Lemma sliceLast_map {A B : Type} (f : A -> B) (n : nat) (l : list A) :
  sliceLast n (map f l) = map f (sliceLast n l).
Proof. unfold sliceLast. by rewrite length_map, <- fmap_drop. Qed.

Section ClientAndRoute.

Context (kb : KnowledgeBase) `{NumberFormat} `{Host}.
Variable SYSTEM_PROMPT : string.
Variable create : nat -> CreateParams -> string + Message.t.

(** X30.  What the page posts reaches the engine whole: for a text that is
    not empty, the first request carries the last 10 messages of the page,
    each with its role and content, and then the text as a user message;
    the route's own cut to 10 turns drops none of the turns the page
    sent. *)
Theorem client_history_reaches_engine (fuel : nat)
    (pageMessages : list ChatMessage.t) (text lang : string) :
  maxIterations <= fuel ->
  truthyStr ANTHROPIC_API_KEY = true ->
  text <> EmptyString ->
  exists reply run first rest,
    POST kb SYSTEM_PROMPT create fuel (chatRequestBody pageMessages text lang)
    = Some (reply, run)
    /\ length run.(callerHistory) = 10 `min` length pageMessages
    /\ run.(sent) = first :: rest
    /\ first.(messages)
       = map (fun m =>
                {| MessageParam.role := m.(ChatMessage.role);
                   MessageParam.content := Text m.(ChatMessage.content) |})
           (sliceLast 10 pageMessages)
         ++ [{| MessageParam.role := user; MessageParam.content := Text text |}].
Proof.
  intros Hfuel Hkey Htext.
  assert (Hmsg : truthyStr (chatRequestBody pageMessages text lang).(message)
                 = true).
  { cbn. apply negb_true_iff. by apply String.eqb_neq. }
  assert (Hinit : initialMessages
                    (default [] (chatRequestBody pageMessages text lang).(conversationHistory))
                    (default ""%string (chatRequestBody pageMessages text lang).(message))
                  = map (fun m =>
                           {| MessageParam.role := m.(ChatMessage.role);
                              MessageParam.content := Text m.(ChatMessage.content) |})
                      (sliceLast 10 pageMessages)
                    ++ [{| MessageParam.role := user;
                           MessageParam.content := Text text |}]).
  { unfold initialMessages, chatRequestBody.
    cbn [conversationHistory message from_option id].
    rewrite sliceLast_map, sliceLast_idem, map_map. done. }
  assert (Hhist : length (default [] (chatRequestBody pageMessages text lang).(conversationHistory))
                  = 10 `min` length pageMessages).
  { cbn [chatRequestBody conversationHistory from_option id].
    rewrite length_map. unfold sliceLast. rewrite length_drop. lia. }
  destruct (POST_cases kb SYSTEM_PROMPT create fuel
              (chatRequestBody pageMessages text lang) Hfuel)
    as [(Hk & _)|[(_ & Hm & _)|[(_ & _ & details & _ & ->)
       |(_ & _ & first & e & Hfirst & He & ->)]]]; try congruence.
  - eexists _, _, _, _. split; [reflexivity|]. cbn [callerHistory sent].
    split; [exact Hhist|]. split; [reflexivity|]. exact Hinit.
  - destruct (toolLoop_run kb create _ fuel _ e He) as (_ & _ & more & Hsent & _).
    cbn [ls_sent] in Hsent.
    eexists _, _, _, more. split; [reflexivity|]. cbn [callerHistory sent runOf].
    split; [exact Hhist|]. split; [exact Hsent|]. exact Hinit.
Qed.

End ClientAndRoute.

Lemma null_history_witness :
  exists run,
    @POST_raw sampleKb sampleFormat sampleHost "You are an assistant."
      busyEngine (fun _ => "TypeError"%string) 5
      (JObj [("message"%string, JStr "hello there");
             ("conversationHistory"%string, JNull)])
    = Some (Error 500 "Chat failed" (Some "TypeError"%string), run)
    /\ run.(sent) = [].
Proof.
  destruct (@reply_statuses sampleKb sampleFormat sampleHost
              "You are an assistant." busyEngine
              (fun _ => "TypeError"%string) 5
              (JObj [("message"%string, JStr "hello there");
                     ("conversationHistory"%string, JNull)]) (le_n 5))
    as (reply & run & HP & _ & _ & H500 & _).
  destruct (H500 eq_refl (or_intror (conj eq_refl (or_intror eq_refl))))
    as [Hr Hsent].
  exists run. rewrite Hr in HP. split; [exact HP | exact Hsent].
Defined.

Lemma follow_up_witness :
  exists reply run,
    @POST sampleKb sampleFormat sampleHost "You are an assistant." busyEngine 5
      sampleBody = Some (reply, run)
    /\ @chained sampleFormat sampleHost sampleKb busyEngine run.(sent).
Proof.
  destruct (@requests_follow_up sampleKb sampleFormat sampleHost
              "You are an assistant." busyEngine 5 sampleBody (le_n 5))
    as (reply & run & HP & _ & Hch).
  exists reply, run. split; [exact HP | exact Hch].
Defined.

Lemma plain_answer_witness :
  exists run,
    @POST sampleKb sampleFormat sampleHost "You are an assistant." plainEngine 5
      sampleBody = Some (Ok "It is a discount." None [], run)
    /\ run.(iterations) = 0.
Proof.
  destruct (@answer_is_built_from_last_reply sampleKb sampleFormat sampleHost
              "You are an assistant." plainEngine 5 sampleBody (le_n 5))
    as (reply & run & HP & _ & Hplain).
  destruct (Hplain _ eq_refl eq_refl eq_refl) as (Hr & Hi & _);
    [discriminate|].
  exists run. rewrite Hr in HP. split; [exact HP | exact Hi].
Defined.

Lemma client_history_witness :
  exists reply run first rest,
    @POST sampleKb sampleFormat sampleHost "You are an assistant." plainEngine 5
      (chatRequestBody (map pageMessage (seq 1 12)) "and for term plans" "en")
    = Some (reply, run)
    /\ run.(sent) = first :: rest
    /\ length first.(messages) = 11.
Proof.
  destruct (@client_history_reaches_engine sampleKb sampleFormat sampleHost
              "You are an assistant." plainEngine 5
              (map pageMessage (seq 1 12)) "and for term plans"%string
              "en"%string (le_n 5) eq_refl)
    as (reply & run & first & rest & HP & _ & Hsent & Hfirst);
    [discriminate|].
  exists reply, run, first, rest. split; [exact HP|]. split; [exact Hsent|].
  rewrite Hfirst. reflexivity.
Defined.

__Task instructions__:
Please write out the whole listing once more, exactly.

__Response__:
Lemma sliceLast_map {A B : Type} (f : A -> B) (n : nat) (l : list A) :
  sliceLast n (map f l) = map f (sliceLast n l).
Proof. unfold sliceLast. by rewrite length_map, <- fmap_drop. Qed.

Section ClientAndRoute.

Context (kb : KnowledgeBase) `{NumberFormat} `{Host}.
Variable SYSTEM_PROMPT : string.
Variable create : nat -> CreateParams -> string + Message.t.

(** X30.  What the page posts reaches the engine whole: for a text that is
    not empty, the first request carries the last 10 messages of the page,
    each with its role and content, and then the text as a user message;
    the route's own cut to 10 turns drops none of the turns the page
    sent. *)
Theorem client_history_reaches_engine (fuel : nat)
    (pageMessages : list ChatMessage.t) (text lang : string) :
  maxIterations <= fuel ->
  truthyStr ANTHROPIC_API_KEY = true ->
  text <> EmptyString ->
  exists reply run first rest,
    POST kb SYSTEM_PROMPT create fuel (chatRequestBody pageMessages text lang)
    = Some (reply, run)
    /\ length run.(callerHistory) = 10 `min` length pageMessages
    /\ run.(sent) = first :: rest
    /\ first.(messages)
       = map (fun m =>
                {| MessageParam.role := m.(ChatMessage.role);
                   MessageParam.content := Text m.(ChatMessage.content) |})
           (sliceLast 10 pageMessages)
         ++ [{| MessageParam.role := user; MessageParam.content := Text text |}].
Proof.
  intros Hfuel Hkey Htext.
  assert (Hmsg : truthyStr (chatRequestBody pageMessages text lang).(message)
                 = true).
  { cbn. apply negb_true_iff. by apply String.eqb_neq. }
  assert (Hinit : initialMessages
                    (default [] (chatRequestBody pageMessages text lang).(conversationHistory))
                    (default ""%string (chatRequestBody pageMessages text lang).(message))
                  = map (fun m =>
                           {| MessageParam.role := m.(ChatMessage.role);
                              MessageParam.content := Text m.(ChatMessage.content) |})
                      (sliceLast 10 pageMessages)
                    ++ [{| MessageParam.role := user;
                           MessageParam.content := Text text |}]).
  { unfold initialMessages, chatRequestBody.
    cbn [conversationHistory message from_option id].
    rewrite sliceLast_map, sliceLast_idem, map_map. done. }
  assert (Hhist : length (default [] (chatRequestBody pageMessages text lang).(conversationHistory))
                  = 10 `min` length pageMessages).
  { cbn [chatRequestBody conversationHistory from_option id].
    rewrite length_map. unfold sliceLast. rewrite length_drop. lia. }
  destruct (POST_cases kb SYSTEM_PROMPT create fuel
              (chatRequestBody pageMessages text lang) Hfuel)
    as [(Hk & _)|[(_ & Hm & _)|[(_ & _ & details & _ & ->)
       |(_ & _ & first & e & Hfirst & He & ->)]]]; try congruence.
  - eexists _, _, _, _. split; [reflexivity|]. cbn [callerHistory sent].
    split; [exact Hhist|]. split; [reflexivity|]. exact Hinit.
  - destruct (toolLoop_run kb create _ fuel _ e He) as (_ & _ & more & Hsent & _).
    cbn [ls_sent] in Hsent.
    eexists _, _, _, more. split; [reflexivity|]. cbn [callerHistory sent runOf].
    split; [exact Hhist|]. split; [exact Hsent|]. exact Hinit.
Qed.

End ClientAndRoute.

Lemma null_history_witness :
  exists run,
    @POST_raw sampleKb sampleFormat sampleHost "You are an assistant."
      busyEngine (fun _ => "TypeError"%string) 5
      (JObj [("message"%string, JStr "hello there");
             ("conversationHistory"%string, JNull)])
    = Some (Error 500 "Chat failed" (Some "TypeError"%string), run)
    /\ run.(sent) = [].
Proof.
  destruct (@reply_statuses sampleKb sampleFormat sampleHost
              "You are an assistant." busyEngine
              (fun _ => "TypeError"%string) 5
              (JObj [("message"%string, JStr "hello there");
                     ("conversationHistory"%string, JNull)]) (le_n 5))
    as (reply & run & HP & _ & _ & H500 & _).
  destruct (H500 eq_refl (or_intror (conj eq_refl (or_intror eq_refl))))
    as [Hr Hsent].
  exists run. rewrite Hr in HP. split; [exact HP | exact Hsent].
Defined.

Lemma follow_up_witness :
  exists reply run,
    @POST sampleKb sampleFormat sampleHost "You are an assistant." busyEngine 5
      sampleBody = Some (reply, run)
    /\ @chained sampleFormat sampleHost sampleKb busyEngine run.(sent).
Proof.
  destruct (@requests_follow_up sampleKb sampleFormat sampleHost
              "You are an assistant." busyEngine 5 sampleBody (le_n 5))
    as (reply & run & HP & _ & Hch).
  exists reply, run. split; [exact HP | exact Hch].
Defined.

Lemma plain_answer_witness :
  exists run,
    @POST sampleKb sampleFormat sampleHost "You are an assistant." plainEngine 5
      sampleBody = Some (Ok "It is a discount." None [], run)
    /\ run.(iterations) = 0.
Proof.
  destruct (@answer_is_built_from_last_reply sampleKb sampleFormat sampleHost
              "You are an assistant." plainEngine 5 sampleBody (le_n 5))
    as (reply & run & HP & _ & Hplain).
  destruct (Hplain _ eq_refl eq_refl eq_refl) as (Hr & Hi & _);
    [discriminate|].
  exists run. rewrite Hr in HP. split; [exact HP | exact Hi].
Defined.

Lemma client_history_witness :
  exists reply run first rest,
    @POST sampleKb sampleFormat sampleHost "You are an assistant." plainEngine 5
      (chatRequestBody (map pageMessage (seq 1 12)) "and for term plans" "en")
    = Some (reply, run)
    /\ run.(sent) = first :: rest
    /\ length first.(messages) = 11.
Proof.
  destruct (@client_history_reaches_engine sampleKb sampleFormat sampleHost
              "You are an assistant." plainEngine 5
              (map pageMessage (seq 1 12)) "and for term plans"%string
              "en"%string (le_n 5) eq_refl)
    as (reply & run & first & rest & HP & _ & Hsent & Hfirst);
    [discriminate|].
  exists reply, run, first, rest. split; [exact HP|]. split; [exact Hsent|].
  rewrite Hfirst. reflexivity.
Defined.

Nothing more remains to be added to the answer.